4WDは乗用車の快適性とタフな走りを両立

 マルチユース性という面は、4WDモデルが話題を集める。2代目レオーネは、その後のスバルのアイデンティティとなる乗用4WDシステムを積極展開した最初のモデルだった。スイングバックには、排気量1781cc(100ps)の1800モデルと、排気量1591cc(87ps)の1600モデルの2種を設定。走行状況に応じてレバー操作でFFから4WDハイ、4WDローが選べるデユアルレンジのセレクティブ4WDシステムにより圧倒的な走破性を誇った。1979年当時、4WDと言えばジープなど一部のクロスカントリーモデルの専売特許だったが、スイングバック4WDは、乗用車そのもののパフォーマンスと4WDならではの走破力を兼備した革命的なモデルだった。4WDモデルは最低値上高を205mmに引き上げ、専用チン&アンダーガードを標準装備していた。

 もうひとつの個性、経済性は、排気量1298cc(72ps)の新開発ユニットを搭載したベーシックモデル、LFとEグレードが担当した。1298ccの水平対向ユニットは、2代目レオーネ・シリーズの中では唯一スイングバックのみが搭載。22km/L(60km/h定地走行)の優れた燃費とリーズナブルなプライスが特徴だった。LFとLはベーシックモデルとはいえ、スイングバックの魅力である多彩なユーティリティや、4輪独立サスペンションなどの機能をそのまま継承。実用域のトルクを重視したエンジンのトルク特性もあって、走りも軽快だった。

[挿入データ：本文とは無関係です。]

(** C1. What the script does at the limit itself: a formatted transcript of
    exactly 50,000 characters is not left unchanged; the whole text is
    followed by the truncation suffix. *)
Theorem transcript_markdown_at_limit :
  len (format_transcript boundary_transcript) = 50000
  ∧ transcript_markdown (format_transcript boundary_transcript)
    = format_transcript boundary_transcript ++ truncation_suffix
  ∧ transcript_markdown (format_transcript boundary_transcript)
    ≠ format_transcript boundary_transcript.
Proof.
  assert (Hlen : len (format_transcript boundary_transcript) = 50000).
  { unfold boundary_transcript.
    replace (Z.to_nat 49998) with (S (Z.to_nat 49997)) by lia.
    rewrite format_letters. unfold len.
    rewrite length_app, length_replicate.
    change (length device_prefix) with 2%nat. lia. }
  split_and!; [done|by apply transcript_markdown_limit|].
  rewrite transcript_markdown_limit by done.
  intros Heq. apply (f_equal length) in Heq.
  rewrite length_app in Heq.
  assert (length truncation_suffix = 38%nat) by reflexivity. lia.
Qed.

(** ** The date filter *)

Example filter_three_documents :
  filter_meetings_by_date three_documents (Date 2024 1 5)
  = [ mkMeeting (lit "m1") (Some (lit "Planning")) (Some (lit "2024-01-05T09:00:00Z"));
      mkMeeting (lit "m3") None (Some (lit "2024-01-05T15:30:00Z")) ].
Proof. vm_compute. reflexivity. Qed.

Example isoformat_pads : isoformat (Date 2024 1 5) = lit "2024-01-05".
Proof. reflexivity. Qed.

Lemma decimal_digits_value rounds n :
  (n < 10 ^ N.of_nat rounds)%N → int_of_digits (decimal_digits rounds n) = n.
Proof.
  revert n. induction rounds as [|rounds IH]; intros n Hn.
  - change (n < 1)%N in Hn. unfold int_of_digits. simpl. lia.
  - unfold int_of_digits in *. cbn [decimal_digits].
    rewrite fold_left_app. cbn [fold_left].
    destruct (N.ltb_spec n 10) as [Hsmall|Hbig]; cbn [fold_left].
    + rewrite N.mod_small by done. clear Hn IH. lia.
    + rewrite IH.
      * rewrite (N.add_comm 48), N.add_sub. symmetry. by apply N.div_mod.
      * apply N.Div0.div_lt_upper_bound.
        by rewrite Nat2N.inj_succ, N.pow_succ_r' in Hn.
Qed.

(** The digits printed for a number read back as that number. *)
Lemma decimal_value n : int_of_digits (decimal n) = n.
Proof.
  apply decimal_digits_value. rewrite Nat2N.inj_succ, N2Nat.id.
  destruct n as [|p]; [done|].
  apply N.lt_le_trans with (2 ^ N.succ (N.log2 (N.pos p)))%N.
  - by apply N.log2_spec.
  - apply N.pow_le_mono_l. lia.
Qed.

Lemma decimal_digits_length rounds k n :
  (n < 10 ^ N.of_nat (S k))%N → (length (decimal_digits rounds n) ≤ S k)%nat.
Proof.
  revert k n. induction rounds as [|rounds IH]; intros k n Hn; simpl; [lia|].
  rewrite length_app. simpl.
  destruct (N.ltb_spec n 10) as [Hsmall|Hbig]; simpl; [lia|].
  destruct k as [|k]; [simpl in Hn; lia|].
  enough (length (decimal_digits rounds (n / 10)) ≤ S k)%nat by lia.
  apply IH. apply N.Div0.div_lt_upper_bound.
  by rewrite (Nat2N.inj_succ (S k)), N.pow_succ_r' in Hn.
Qed.

Lemma zero_pad_length width s :
  (length s ≤ width)%nat → length (zero_pad width s) = width.
Proof. intros H. unfold zero_pad. rewrite length_app, length_replicate. lia. Qed.

(** On a calendar date, whose year is below 10,000 and whose month and day
    are below 100, [isoformat] has the shape [YYYY-MM-DD]. *)
Lemma isoformat_shape d :
  (year d < 10000)%N → (month d < 100)%N → (day d < 100)%N →
  ∃ yyyy mm dd,
    isoformat d = yyyy ++ lit "-" ++ mm ++ lit "-" ++ dd
    ∧ length yyyy = 4%nat ∧ length mm = 2%nat ∧ length dd = 2%nat.
Proof.
  intros Hy Hm Hd. eexists _, _, _. split; [reflexivity|].
  split_and!; apply zero_pad_length, decimal_digits_length; done.
Qed.

Lemma isoformat_nonempty d : isoformat d ≠ [].
Proof.
  unfold isoformat. intros H. apply (f_equal length) in H.
  rewrite !length_app in H. simpl in H. lia.
Qed.

Lemma created_on_startswith target_date d :
  startswith (default [] (doc_created_at d)) (isoformat target_date) = true
  ↔ Spec.created_on target_date d.
Proof.
  rewrite startswith_prefix. unfold Spec.created_on.
  destruct (doc_created_at d) as [created_at|]; simpl.
  - split; [by exists created_at|]. by intros (? & [= <-] & ?).
  - split; [|by intros (? & [=] & ?)].
    intros [k Hk]. symmetry in Hk. apply app_eq_nil in Hk as [Hk _].
    by apply isoformat_nonempty in Hk.
Qed.

(** C8. For every sequence of meetings and every target date, the filter
    returns exactly the subsequence of the meetings whose [created_at]
    string has the date's ISO representation as a prefix, in input order. *)
Theorem filter_meetings_by_date_selects documents target_date :
  Spec.selection (Spec.created_on target_date) documents
    (filter_meetings_by_date documents target_date)
  ∧ filter_meetings_by_date documents target_date `sublist_of` documents.
Proof.
  unfold filter_meetings_by_date.
  induction documents as [|d documents [IHsel IHsub]]; simpl.
  - split; constructor.
  - destruct (startswith _ _) eqn:Hd.
    + apply created_on_startswith in Hd.
      split; [by constructor|by apply sublist_skip].
    + split; [|by apply sublist_cons].
      constructor; [|done]. rewrite <- created_on_startswith. congruence.
Qed.

(** ** The block builder *)

(** C9. Whatever the title, the summary markdown and the transcript
    markdown, a meeting's group is four blocks in this order: the level-2
    heading with the title ("Untitled Meeting" when the title is absent or
    empty), the plain text block with the summary, the page titled
    "Full Transcript" (after the page glyph U+1F4C4) holding exactly one
    text block, and the plain text block "---".  The nested block holds
    the transcript itself when that is shorter than 50,000 characters, and
    otherwise its first 50,000 characters followed by the truncation
    notice. *)
Theorem meeting_blocks_shape (doc : Meeting) (summary transcript : str) :
  ∃ heading body page separator inner,
    meeting_blocks (meeting_title doc) summary transcript
    = [heading; body; page; separator]
    ∧ heading = mkBlock (lit "text") (Some (lit "h2")) (meeting_title doc) None
    ∧ meeting_title doc
      = match doc_title doc with
        | Some (c :: title) => c :: title
        | Some [] | None => lit "Untitled Meeting"
        end
    ∧ body = mkBlock (lit "text") None summary None
    ∧ page = mkBlock (lit "page") (Some (lit "card"))
               ([128196]%N ++ lit " Full Transcript") (Some [inner])
    ∧ inner
      = mkBlock (lit "text") None
          (if Z.of_nat (length transcript) <? 50000 then transcript
           else take (Z.to_nat 50000) transcript
                ++ [10; 10]%N ++ lit "... (transcript too long, truncated)")
          None
    ∧ separator = mkBlock (lit "text") None (lit "---") None.
Proof.
  eexists _, _, _, _, _. split; [reflexivity|].
  split_and!; try reflexivity.
  unfold meeting_title. by destruct (doc_title doc) as [[|c title]|].
Qed.

(** ** The summary block *)

Lemma summary_html_panel panels :
  summary_html panels
  = match Spec.summary_panel panels with
    | Some p => default [] (original_content p)
    | None => []
    end.
Proof.
  unfold Spec.summary_panel.
  induction panels as [|panel panels IH]; simpl; [done|].
  destruct (decide (panel_title panel = Some (lit "Summary"))); simpl; [done|].
  rewrite IH. by destruct (list_find _ panels) as [[i p]|].
Qed.

(** C2, as the specification words it, fails on a "Summary" panel whose
    content is empty: the block holds the placeholder although the panel
    exists, and the conversion of the empty content is the empty string. *)
Lemma summary_claim_fails :
  ¬ Spec.summary_claim HtmlParser.BeautifulSoup
      [mkPanel (Some (lit "Summary")) (Some [])].
Proof.
  intros [_ [Hplaceholder _]].
  assert (He : Spec.summary_panel [mkPanel (Some (lit "Summary")) (Some [])] = None)
    by (apply Hplaceholder; reflexivity).
  vm_compute in He. discriminate He.
Qed.

(** C2, amended. The summary block holds the conversion of the content of
    the first panel titled exactly "Summary" when that content is not
    empty; it holds the literal "No summary available." when there is no
    such panel and when the content of that panel is absent or empty. *)
Theorem content_md_cases (BeautifulSoup : str → list node) (panels : list Panel) :
  match Spec.summary_panel panels with
  | Some p =>
      match original_content p with
      | Some (c :: html) =>
          content_md BeautifulSoup panels = html_to_markdown BeautifulSoup (c :: html)
      | Some [] | None =>
          content_md BeautifulSoup panels = lit "No summary available."
      end
  | None => content_md BeautifulSoup panels = lit "No summary available."
  end.
Proof.
  unfold content_md. rewrite summary_html_panel.
  destruct (Spec.summary_panel panels) as [p|]; [|done].
  by destruct (original_content p) as [[|c html]|].
Qed.

(** ** The orchestrator *)

Lemma submissions_app evs evs' :
  Spec.submissions (evs ++ evs') = Spec.submissions evs ++ Spec.submissions evs'.
Proof. apply omap_app. Qed.

Section OrchestratorFacts.

Context {World : Type}.
Variable BeautifulSoup : str → list node.
Variable cfg : Config.
Variable documents_endpoint : Headers → World → outcome (list Meeting) * World.
Variable panels_endpoint : Headers → str → World → outcome (list Panel) * World.
Variable transcript_endpoint :
  Headers → str → World → outcome (option (list Segment)) * World.
Variable craft_endpoint :
  str → Headers → list Block → str → World → outcome unit * World.

Local Abbreviation fetch_panels := (get_document_panels cfg panels_endpoint).
Local Abbreviation fetch_transcript := (get_document_transcript cfg transcript_endpoint).
Local Abbreviation send := (send_blocks_to_craft cfg craft_endpoint).
Local Abbreviation sync :=
  (sync_meeting BeautifulSoup cfg panels_endpoint transcript_endpoint craft_endpoint).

 レオーネ・スイングバックは、1984年7月にモデルチェンジした3代目が一段と上級モデルに進化したため、2代目モデルのみのラインアップとなった。決して販売成績に優れたモデルとはいえなかったが、他のスバル各車と同様に先進的で良心的なクルマ作りを象徴するモデルだった。名車といって差し支えない1台である。

映画でも熱演したスイングバックの高性能

 レオーネ・スイングバックは、1981年に公開された米20世紀フォックスと香港ゴールデン・ハーベストの合作映画「キャノンボール」に出演し、マニアの話題を呼んだ。

 スイングバックはジャッキー・チェンとMr.Booことマイケル・ホイが演じる日本人コンビの愛車として登場。赤外線ゴーグルやロケットエンジン、カーナビゲーションを搭載したハイテク4WDマシンという設定だった。映画に出演したのは左ハンドルの北米輸出仕様で、ランボルギーニ・カウンタックや、フェラーリ308GTS、アストンマーティンDB5など、そうそうたるライバルに伍して優れた走りを見せつける。なぜ、数多い日本車の中からレオーネ・スイングバックがキャスティングされたのかは明確ではないが、日本=先進技術という観点で、乗用4WDのパイオニアであるスイングバックが選ばれたようだ。喜劇仕立ての映画のため、多分に誇張はされているが映画ではスイングバックの類い希な走行性能が描かれていた。